Josè Mourinho torna a parlare dopo essere ritornato dalle vacanze in Namibia con la famiglia:
La motivazione… “Sono stato capace a 60 anni di evolvermi ed avere successo? È la natura di chi vuole rimanere nel calcio per molti anni. Se non sei innamorato del calcio e hai raggiunto tutto quello che c’è da raggiungere nel calcio, smetti e ti godi le tue medaglie. E ti godi la tua vita al di fuori del calcio. Ma se ami il calcio, non vuoi smettere. Se ami il calcio, non senti che stai invecchiando. Ti senti fresco, ti senti giovane e questa sensazione dura fino ai tuoi ultimi giorni. Quindi, la motivazione fa parte del DNA. Il mio record di vittorie in Inghilterra, Portogallo, Italia e Spagna? Per di più, ho vinto in questi quattro Paesi molto, molto presto. Non ho avuto bisogno di stare lì tre, quattro o cinque anni per vincere. È successo subito. Nella prima o al massimo nella seconda stagione. Credo che questo sia dovuto al fatto che ho cercato di capire la squadra. Ho studiato. Ho cercato di trarre il meglio dalle differenze, cercando di mettere in pratica le mie idee ma allo stesso tempo rispettando le culture locali e, nel mio caso, anche il sentimento e l’approccio locale al gioco”.
Il rapporto coi giocatori… “Ognuno ha bisogno di un modo diverso di comunicare, di un modo diverso di dare feedback, di motivare. La cosa più importante è conoscere la loro natura, sapere tutto di loro. Poi si può interagire con loro quasi su base individuale. Direi che è un po’ come quando si va al ristorante e si mangia a la carte, come si dice in francese. A la carte è fondamentalmente quello che devi fare con il giocatore. Non guardarli come se fossero tutti uguali, perché sono tutti diversi. Se sono un leader naturale? Non direi. Anzi, da giovane direi che ero un leader silenzioso. Ma il mio lavoro non mi permette di essere un leader silenzioso, come è nella mia natura. Devo essere sempre sotto gli occhi di tutti, devo comunicare continuamente attraverso i media e questo fa una grande differenza. La chiave del successo rimane la stessa: è tutta una questione di strategia. Non si può prevedere tutto, ma più si è preparati, più si può mettere in allenamento. Si può ridurre l’imprevedibilità e questo dà la sensazione di rendere più facili le scelte e le decisioni. Si sa che le partite di calcio comportano dei rischi, ma bisogna cercare di ridurli preparandosi al meglio”.
La tecnologia nel calcio… “Il gioco è cambiato negli ultimi vent’anni. In termini di allenamento e metodologia abbiamo molti nuovi strumenti per analizzare una partita anche dalla panchina.
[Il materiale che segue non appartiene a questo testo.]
(* ===== verification/ControllerDemo.v ===== *)
(** A concrete environment for the controller: the storage of [StorageDemo], an
    unpacker that always finds the same catalog, and the libraries and the API
    server as the contracts describe them. The properties of the controller are
    exercised in it. *)
From stdpp Require Import pretty.
From S2P Require Import Prelude GoPath Url OsFS OsLemmas Api Storage StorageDemo Source.
From S2P Require Import Controller ControllerLemmas ImageFrame Converge.

#[export] Existing Instance dir_cfg.
#[export] Existing Instance reference_conditions.
#[export] Existing Instance reference_equality.

#[export] Existing Instance demo_text.

#[export] Instance demo_st : StorageInstance OS path := LocalDirV1.instance demo_storage.
#[export] Instance demo_sc : StorageContract OS path := LocalDirV1.contract demo_storage.

(** ** The unpacker *)

Definition demo_resolved : ResolvedCatalogSource :=
  mkResolvedSource SourceTypeImage (Some (mkResolvedImage "quay.io/op/catalog@sha256:0")).

Definition demo_unpack (_ : ClusterCatalog) : GoM OS (Result path) :=
  now <- time_Now ;;
  ret (mkResult demo_dir (Some demo_resolved) (time_Truncate now Second) StateUnpacked
         "unpacked" (time_Truncate now Second)).

#[export] Instance demo_up : Unpacker OS path := {
  Unpack := demo_unpack;
  Cleanup _ := ret tt
}.

#[export] Program Instance demo_uc : UnpackerContract OS path.
Next Obligation.
  intros c w _ _. simpl. unfold demo_unpack. destruct (time_Now_run w) as (t & w' & H & Hfs).
  erewrite bind_step by exact H. by apply (same_fs_quiet demo_storage).
Qed.
Next Obligation. intros c w _ _. simpl. reflexivity. Qed.
Next Obligation. done. Qed.
Next Obligation.
  intros c w r w'. simpl. unfold demo_unpack. destruct (time_Now_run w) as (t & w1 & H & _).
  erewrite bind_step by exact H. by intros [= <- _].
Qed.
Next Obligation.
  intros c w r w'. simpl. unfold demo_unpack. destruct (time_Now_run w) as (t & w1 & H & _).
  erewrite bind_step by exact H. intros [= <- _]. simpl. unfold whole_seconds, time_Truncate.
  rewrite (proj2 (Z.leb_gt Second 0)) by (unfold Second; lia).
  rewrite Zminus_mod, Zmod_mod, Z.sub_diag. done.
Qed.
Next Obligation.
  intros w. destruct (time_Now_run w) as (t & w' & H & Hfs). exists t, w'. split; [done|].
  by apply (same_fs_quiet demo_storage).
Qed.

(** ** The libraries *)

#[export] Program Instance demo_fu : FinalizerUtil := {
  AddFinalizer fs f := if decide (f ∈ fs) then fs else fs ++ [f];
  RemoveFinalizer fs f := List.filter (λ g, negb (bool_decide (g = f))) fs
}.
Next Obligation. intros fs f g. simpl. case_decide; set_solver. Qed.
Next Obligation.
  intros fs f g. simpl. rewrite !list_elem_of_In, List.filter_In, negb_true_iff.
  by rewrite bool_decide_eq_false.
Qed.
Next Obligation.
  intros fs f H. simpl. induction fs as [|g fs IH]; [done|]. apply not_elem_of_cons in H as [Hg H].
  simpl. rewrite bool_decide_false by done. simpl. by rewrite IH.
Qed.

Definition demo_finalize (key : string) (fn : GoM (RS OS path) FinalizeResult)
    : GoM (RS OS path) FinalizeResult := λ s,
  let c := rs_catalog s in
  let has := bool_decide (key ∈ cat_finalizers c) in
  if deleting c then
    if has then
      match fn s with
      | (Ok r, s') =>
          (Ok (mkFinalize true (StatusUpdated r)),
           mkRS (set_finalizers (RemoveFinalizer (cat_finalizers (rs_catalog s')) key) (rs_catalog s'))
             (rs_stored s') (rs_world s'))
      | (Err e, s') => (Err (ErrWrap ("finalizer " +:+ key +:+ " failed: ") e), s')
      | (Panic msg, s') => (Panic msg, s')
      | (Crash, s') => (Crash, s')
      end
    else (Ok (mkFinalize false false), s)
  else if has then (Ok (mkFinalize false false), s)
  else (Ok (mkFinalize true false),
        mkRS (set_finalizers (AddFinalizer (cat_finalizers c) key) c) (rs_stored s) (rs_world s)).

#[export] Instance demo_fl : FinalizerLib OS path := {
  Finalize := demo_finalize;
  finalize_error key e := ErrWrap ("finalizer " +:+ key +:+ " failed: ") e;
  Finalize_spec key fn s := eq_refl
}.

#[export] Program Instance demo_jt : Jitterer OS := { Jitter _ d _ := d }.
Next Obligation. intros w d num den Hd Hn Hm. simpl. nia. Qed.

(** ** The API server *)

Definition demo_get (name : string) : GoM (gmap string ClusterCatalog) ClusterCatalog := λ a,
  match a !! name with
  | Some c => if decide (cat_name c = name ∧ elem_ok name) then (Ok c, a) else (Err (ErrNotFound name), a)
  | None => (Err (ErrNotFound name), a)
  end.

Definition next_version (c : ClusterCatalog) : string := ResourceVersion (Meta c) +:+ "+".

Definition demo_status_update (c : ClusterCatalog) : GoM (gmap string ClusterCatalog) ClusterCatalog := λ a,
  match a !! cat_name c with
  | Some old =>
      if decide (ResourceVersion (Meta old) = ResourceVersion (Meta c)) then
        let c' := set_version (next_version old)
                    (set_status (wire_status (λ t, time_Truncate t Second) (Status c)) old) in
        (Ok c', <[cat_name c := c']> a)
      else (Err (ErrString "conflict"), a)
  | None => (Err (ErrNotFound (cat_name c)), a)
  end.

Definition demo_update (c : ClusterCatalog) : GoM (gmap string ClusterCatalog) ClusterCatalog := λ a,
  match a !! cat_name c with
  | Some old =>
      if decide (ResourceVersion (Meta old) = ResourceVersion (Meta c)) then
        let c' := set_version (next_version old) (set_status (Status old) c) in
        (Ok c', if deleting c && bool_decide (cat_finalizers c = []) then delete (cat_name c) a
                else <[cat_name c := c']> a)
      else (Err (ErrString "conflict"), a)
  | None => (Err (ErrNotFound (cat_name c)), a)
  end.

Definition demo_ignore (e : error) : option error :=
  match e with ErrNotFound _ => None | e => Some e end.

#[export] Program Instance demo_cl : Client (gmap string ClusterCatalog) := {
  ac_object a n := a !! n;
  ac_time t := time_Truncate t Second;
  ac_Get := demo_get;
  ac_StatusUpdate := demo_status_update;
  ac_Update := demo_update;
  IgnoreNotFound := demo_ignore
}.
Next Obligation.
  intros t Ht. unfold whole_seconds in Ht. unfold time_Truncate. rewrite Ht. 
  destruct (_ <=? _)%Z; lia.
Qed.
Next Obligation. done. Qed.
Next Obligation. intros [] ; simpl; auto. Qed.
Next Obligation.
  intros name a n. unfold demo_get. destruct (a !! name); [|done]. by case_decide.
Qed.
Next Obligation.
  intros name a c a'. unfold demo_get. destruct (a !! name); [|done].
  case_decide; [|done]. by intros [= <- <-].
Qed.
Next Obligation.
  intros c a c' a'. unfold demo_status_update. destruct (a !! cat_name c) as [old|]; [|done].
  case_decide; [|done]. intros [= <- <-]. exists old, (next_version old). split_and!; try done.
  intros n. case_decide; subst; [by rewrite lookup_insert_eq|by rewrite lookup_insert_ne].
Qed.
Next Obligation.
  intros c a c' a'. unfold demo_update. destruct (a !! cat_name c) as [old|]; [|done].
  case_decide; [|done]. intros [= <- <-]. exists old. split_and!; try done.
  intros n. destruct (deleting c && bool_decide (cat_finalizers c = [])); case_decide; subst.
  - by rewrite lookup_delete_eq.
  - by rewrite lookup_delete_ne.
  - by rewrite lookup_insert_eq.
  - by rewrite lookup_insert_ne.
Qed.

#[export] Program Instance demo_calm : CalmClient (gmap string ClusterCatalog).
Next Obligation.
  intros a name c Hc Hn Hok. exists a. simpl in *. unfold demo_get. rewrite Hc. by rewrite decide_True.
Qed.
Next Obligation.
  intros c a old Ho Hv. simpl in *. unfold demo_status_update. rewrite Ho, decide_True by done. eauto.
Qed.
Next Obligation.
  intros c a old Ho Hv. simpl in *. unfold demo_update. rewrite Ho, decide_True by done.
  eexists _, _. split; [reflexivity|]. intros <-. by destruct c as [? ? [] ? ?].
Qed.
Lemma gc_stuck_on_unpacked_image_witness :
  ∃ e w', runGarbageCollection only_live "/unpack" (gc_os m0500) = (Err e, w') ∧
    os_fs w' !! ["x.yaml"; "sha256:0"; "dead"; "unpack"] = Some (File m0400 "X").
Proof.
  apply (gc_stuck_on_unpacked_image only_live "/unpack" eq_refl (gc_os m0500) ["live"] "dead" KDir
           "x.yaml" ["sha256:0"; "dead"; "unpack"] (File m0400 "X")).
  - reflexivity.
  - reflexivity.
  - apply gc_wf. by left.
  - vm_compute. reflexivity.
  - exists m0700. split; [vm_compute; reflexivity|apply rwx_0700].
  - apply (bool_decide_unpack _). vm_compute. exact I.
  - split_and!; [vm_compute; reflexivity|by eexists ["x.yaml"; "sha256:0"]|vm_compute; reflexivity|].
    exists m0500. split; vm_compute; reflexivity.
Defined.
(* ===== verification/PullSecret.v ===== *)
(** The pull secret controller
    ([internal/controllers/core/pull_secret_controller.go]): keeps the data of
    one secret in a local file that the image unpacker reads for credentials. *)
From S2P Require Import Prelude GoPath OsFS OsLemmas StorageDemo.

Definition dockerconfigjson : string := ".dockerconfigjson".

(** [types.NamespacedName] *)
Record NamespacedName := mkNN { Namespace : string; Name : string }.
#[global] Instance NamespacedName_eq_dec : EqDecision NamespacedName.
Proof. solve_decision. Defined.

Module PullSecretReconciler.
Section Reconciler.

(** [Get] of the client for a secret, as its data, and [apierrors.IsNotFound]. *)
Context (Get : NamespacedName → GoM OS (gmap string string)) (IsNotFound : error → bool).

Record t := mk { SecretKey : NamespacedName; AuthFilePath : string }.

Definition newSecretPredicate (key obj : NamespacedName) : bool :=
  bool_decide (Name obj = Name key) && bool_decide (Namespace obj = Namespace key).

Definition writeSecretToFile (r : t) (secretData : gmap string string) : GoM OS unit :=
  match secretData !! dockerconfigjson with
  | None => ret tt
  | Some dockerConfigJSON =>
      wrap_err "failed to write secret data to file: "
        (os_WriteFile (fpath (AuthFilePath r)) dockerConfigJSON m0600)
  end.

Definition deleteSecretFile (r : t) : GoM OS unit :=
  x <- try (os_Remove (fpath (AuthFilePath r))) ;;
  match x with
  | inl _ => ret tt
  | inr err =>
      if os_IsNotExist err then ret tt
      else throw (ErrWrap "failed to delete secret file: " err)
  end.

Definition Reconcile (r : t) (req : NamespacedName) : GoM OS unit :=
  if decide (Name req ≠ Name (SecretKey r) ∨ Namespace req ≠ Namespace (SecretKey r)) then ret tt
  else
    got <- try (Get req) ;;
    match got with
    | inr err => if IsNotFound err then deleteSecretFile r else throw err
    | inl secret => writeSecretToFile r secret
    end.

(** The requests that [SetupWithManager] makes of the events of the secrets that
    the cache shows, and the controller at work on them: an error is retried
    later, which is another event here. *)
Definition SetupWithManager (r : t) (events : list NamespacedName) : list NamespacedName :=
  List.filter (newSecretPredicate (SecretKey r)) events.

Definition run (r : t) (events : list NamespacedName) : GoM OS unit :=
  forM (SetupWithManager r events) (λ req, try (Reconcile r req) ;; ret tt).

(** * Lemmas *)

Lemma predicate_key key obj : newSecretPredicate key obj = true ↔ obj = key.
Proof.
  unfold newSecretPredicate. rewrite andb_true_iff, !bool_decide_eq_true.
  destruct key, obj; simpl. naive_solver.
Qed.

Lemma requests_replicate r events :
  SetupWithManager r events = replicate (length (SetupWithManager r events)) (SecretKey r).
Proof.
  unfold SetupWithManager. induction events as [|e events IH]; [done|]. simpl.
  destruct (newSecretPredicate (SecretKey r) e) eqn:E; [|done]. apply predicate_key in E as ->.
  simpl. by f_equal.
Qed.

Definition auth_file (r : t) : path := fpath (AuthFilePath r).

(** The auth file can be written and removed. *)
Definition writable_place (m : fsT) (p : path) : Prop :=
  walk m p = None ∧ parent_writable m p = true ∧
  match m !! p with
  | None => True
  | Some (File md _) => can_w md = true
  | _ => False
  end.

Lemma WriteFile_calm p d perm w :
  no_faults w → writable_place (os_fs w) p →
  ∃ md, os_WriteFile p d perm w = (Ok tt, set_fs (<[p := File md d]> (os_fs w)) w) ∧
    (os_fs w !! p = None → md = perm).
Proof.
  intros Hw (Hwalk & Hpw & Hp). unfold os_WriteFile.
  assert (Hopen : ∃ md, sys "open" p (λ m,
    match walk m p with
    | Some e => inl e
    | None =>
        match m !! p with
        | Some (File md _) => if can_w md then inr (tt, <[p := File md ""]> m) else inl EACCES
        | Some (Dir _) => inl EISDIR
        | Some (Symlink _) => inl ELOOP
        | Some Special => inl EINVAL
        | None => if parent_writable m p then inr (tt, <[p := File perm ""]> m) else inl EACCES
        end
    end) w = (Ok tt, set_fs (<[p := File md ""]> (os_fs w)) w) ∧ (os_fs w !! p = None → md = perm)).
  { rewrite sys_calm by done. rewrite Hwalk, Hpw.
    destruct (os_fs w !! p) as [[|md d0| |]|]; try done; [rewrite Hp|]; eexists; by split. }
  destruct Hopen as (md & Hopen & Hmd). exists md. split; [|done]. erewrite bind_step by exact Hopen.
  unfold file_Write, pop_fault. cbn [os_faults set_fs]. rewrite Hw. unfold append_data. cbn [os_fs set_fs].
  rewrite lookup_insert_eq. by rewrite set_fs_set_fs, insert_insert_eq.
Qed.

Lemma deleteSecretFile_calm r w :
  no_faults w → wf_fs (os_fs w) → writable_place (os_fs w) (auth_file r) →
  deleteSecretFile r w = (Ok tt, set_fs (delete (auth_file r) (os_fs w)) w).
Proof.
  intros Hw Hwf (Hwalk & Hpw & Hp). unfold deleteSecretFile. fold (auth_file r).
  destruct (os_fs w !! auth_file r) as [n|] eqn:E.
  - erewrite bind_step; [|apply try_step; instantiate (2 := inl tt)].
    2:{ unfold os_Remove. rewrite sys_calm by done. unfold remove_node.
        rewrite (find_node_Some _ _ n), Hpw by done. by destruct n. }
    done.
  - erewrite bind_step; [|apply try_step; instantiate (2 := inr _); by apply Remove_missing]. simpl.
    rewrite delete_id by done. unfold ret. by rewrite set_fs_id.
Qed.

Lemma Reconcile_calm r w w1 got :
  try (Get (SecretKey r)) w = (Ok got, w1) → os_fs w1 = os_fs w → no_faults w1 →
  wf_fs (os_fs w) → writable_place (os_fs w) (auth_file r) →
  let '(res, w') := Reconcile r (SecretKey r) w in
  no_faults w' ∧ (∀ q, q ≠ auth_file r → os_fs w' !! q = os_fs w !! q) ∧
  match got with
  | inl secret =>
      res = Ok tt ∧
      match secret !! dockerconfigjson with
      | Some json => ∃ md, os_fs w' !! auth_file r = Some (File md json)
      | None => os_fs w' = os_fs w
      end
  | inr err =>
      if IsNotFound err then res = Ok tt ∧ os_fs w' !! auth_file r = None
      else res = Err err ∧ os_fs w' = os_fs w
  end.
Proof.
  intros Hget Hfs Hw Hwf Hpl. rewrite <-Hfs in *. unfold Reconcile.
  rewrite decide_False by (by intros [|]). unfold bind. rewrite Hget.
  destruct got as [secret|err].
  - unfold writeSecretToFile. destruct (secret !! dockerconfigjson) as [json|]; [|by split_and!].
    destruct (WriteFile_calm (auth_file r) json m0600 w1 Hw Hpl) as (md & Hrun & _).
    unfold wrap_err. fold (auth_file r). rewrite Hrun. cbn. split_and!; [done| |done|].
    + intros q Hq. by rewrite lookup_insert_ne.
    + exists md. apply lookup_insert_eq.
  - destruct (IsNotFound err); [|by split_and!].
    rewrite deleteSecretFile_calm by done. cbn. split_and!; [done| |done|apply lookup_delete_eq].
    intros q Hq. by rewrite lookup_delete_ne.
Qed.

(** * Properties *)

(** When no system call fails, one reconciliation brings the auth file in line
    with the secret: it holds the secret's docker configuration, stays as it is
    when the secret has none, and is gone when the secret does not exist; any
    other error of the API is returned without touching the file. No other file
    is touched. *)
Theorem auth_file_follows_secret r w w1 got :
  try (Get (SecretKey r)) w = (Ok got, w1) → os_fs w1 = os_fs w → no_faults w1 →
  wf_fs (os_fs w) → writable_place (os_fs w) (auth_file r) →
  let '(res, w') := Reconcile r (SecretKey r) w in
  (∀ q, q ≠ auth_file r → os_fs w' !! q = os_fs w !! q) ∧
  match got with
  | inl secret =>
      res = Ok tt ∧
      match secret !! dockerconfigjson with
      | Some json => ∃ md, os_fs w' !! auth_file r = Some (File md json)
      | None => os_fs w' = os_fs w
      end
  | inr err =>
      if IsNotFound err then res = Ok tt ∧ os_fs w' !! auth_file r = None
      else res = Err err ∧ os_fs w' = os_fs w
  end.
Proof.
  intros Hget Hfs Hw Hwf Hpl. pose proof (Reconcile_calm r w w1 got Hget Hfs Hw Hwf Hpl) as H.
  destruct (Reconcile r (SecretKey r) w). by destruct H.
Qed.

(** Requests for any other secret are ignored, and the event filter lets
    exactly the configured secret through. *)
Theorem other_secrets_ignored r req w :
  (newSecretPredicate (SecretKey r) req = true ↔ req = SecretKey r) ∧
  (req ≠ SecretKey r → Reconcile r req w = (Ok tt, w)).
Proof.
  destruct req as [ns n], r as [[kns kn] path]. unfold newSecretPredicate. simpl. split.
  - rewrite andb_true_iff, !bool_decide_eq_true. naive_solver.
  - intros Hne. unfold Reconcile. simpl. rewrite decide_True; [done|].
    destruct (decide (n = kn)); [|by left]. right. congruence.
Qed.

(** Whatever happens to other secrets, the controller reconciles its own, once
    for each of its events. *)
Theorem only_the_secret_counts r events w :
  run r events w =
    forM (replicate (length (filter (λ e, e = SecretKey r) events)) (SecretKey r))
      (λ req, try (Reconcile r req) ;; ret tt) w.
Proof.
  unfold run. rewrite requests_replicate. do 3 f_equal.
  unfold SetupWithManager. induction events as [|e events IH]; [done|]. rewrite filter_cons. simpl.
  case_decide as Hd.
  - rewrite (proj2 (predicate_key _ _)) by done. simpl. by rewrite IH.
  - destruct (newSecretPredicate (SecretKey r) e) eqn:E; [|done]. by apply predicate_key in E.
Qed.
End Reconciler.
End PullSecretReconciler.

(** * Witnesses *)

Definition key : NamespacedName := mkNN "olmv1-system" "pull".
Definition puller : PullSecretReconciler.t := PullSecretReconciler.mk key "/var/auth.json".
Definition found : NamespacedName → GoM OS (gmap string string) :=
  λ _, ret {[ dockerconfigjson := "{}" ]}.
Definition not_found (e : error) : bool := match e with ErrNotFound _ => true | _ => false end.

Lemma auth_file_follows_secret_witness :
  ∃ md, os_fs (PullSecretReconciler.Reconcile found not_found puller key (demo_os [])).2
        !! ["auth.json"; "var"] = Some (File md "{}").
Proof.
  pose proof (PullSecretReconciler.auth_file_follows_secret found not_found puller (demo_os [])
    (demo_os []) (inl {[ dockerconfigjson := "{}" ]}) eq_refl eq_refl eq_refl) as H.
  destruct (PullSecretReconciler.Reconcile found not_found puller (PullSecretReconciler.SecretKey puller)
              (demo_os [])) as [res w'] eqn:E.
  destruct H as (_ & _ & md & H).
  - apply wf_by_check. vm_compute. reflexivity.
  - split_and!; vm_compute; reflexivity || exact I.
  - exists md. change key with (PullSecretReconciler.SecretKey puller). rewrite E. exact H.
Defined.

Lemma other_secrets_ignored_witness :
  PullSecretReconciler.Reconcile found not_found puller (mkNN "default" "pull") (demo_os [])
  = (Ok tt, demo_os []).
Proof.
  apply (PullSecretReconciler.other_secrets_ignored found not_found puller (mkNN "default" "pull")).
  discriminate.
Defined.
Oggi ho a disposizione qualcosa che 20 anni fa era proibito: un monitor con una telecamera tattica che abbiamo negli stadi e che può darci diverse prospettive del campo. Sono apparse nuove dimensioni dello staff tecnico. Ora ci sono molte persone specializzate in diversi settori e si può condividere il lavoro. È una situazione diversa. Per fare un esempio, qualche tempo fa c’era solo il preparatore atletico. Ora c’è l’allenatore della performance, l’allenatore del recupero, l’allenatore individuale e l’allenatore della prevenzione. È pazzesco. Ha portato il nostro lavoro a una dimensione incredibile. Ora si ha a che fare con così tante persone con caratteri ed ego così diversi. Devi anche gestire molte più informazioni rispetto a prima. A volte devo selezionare le informazioni più importanti perché semplicemente non possiamo occuparci di tutto. Credo che la situazione sia molto simile a quella delle squadre di Formula Uno. Durante la gara hanno così tanti dati che devono essere molto selettivi. Non possono semplicemente passare tutte le informazioni al pilota”.
I giovani… “Il giovane del 2000 è diverso dal giovane del 2022. Leadership significa che le persone devono seguirti. E per seguirti, devono credere in te. Di solito credono in te se sentono empatia, se sentono onestà. Nel mio caso personale di leader, questo significa esattamente la responsabilità di non deludere i tuoi collaboratori. Devi essere con loro e per loro, tutto il tempo. Devono fidarsi di te”.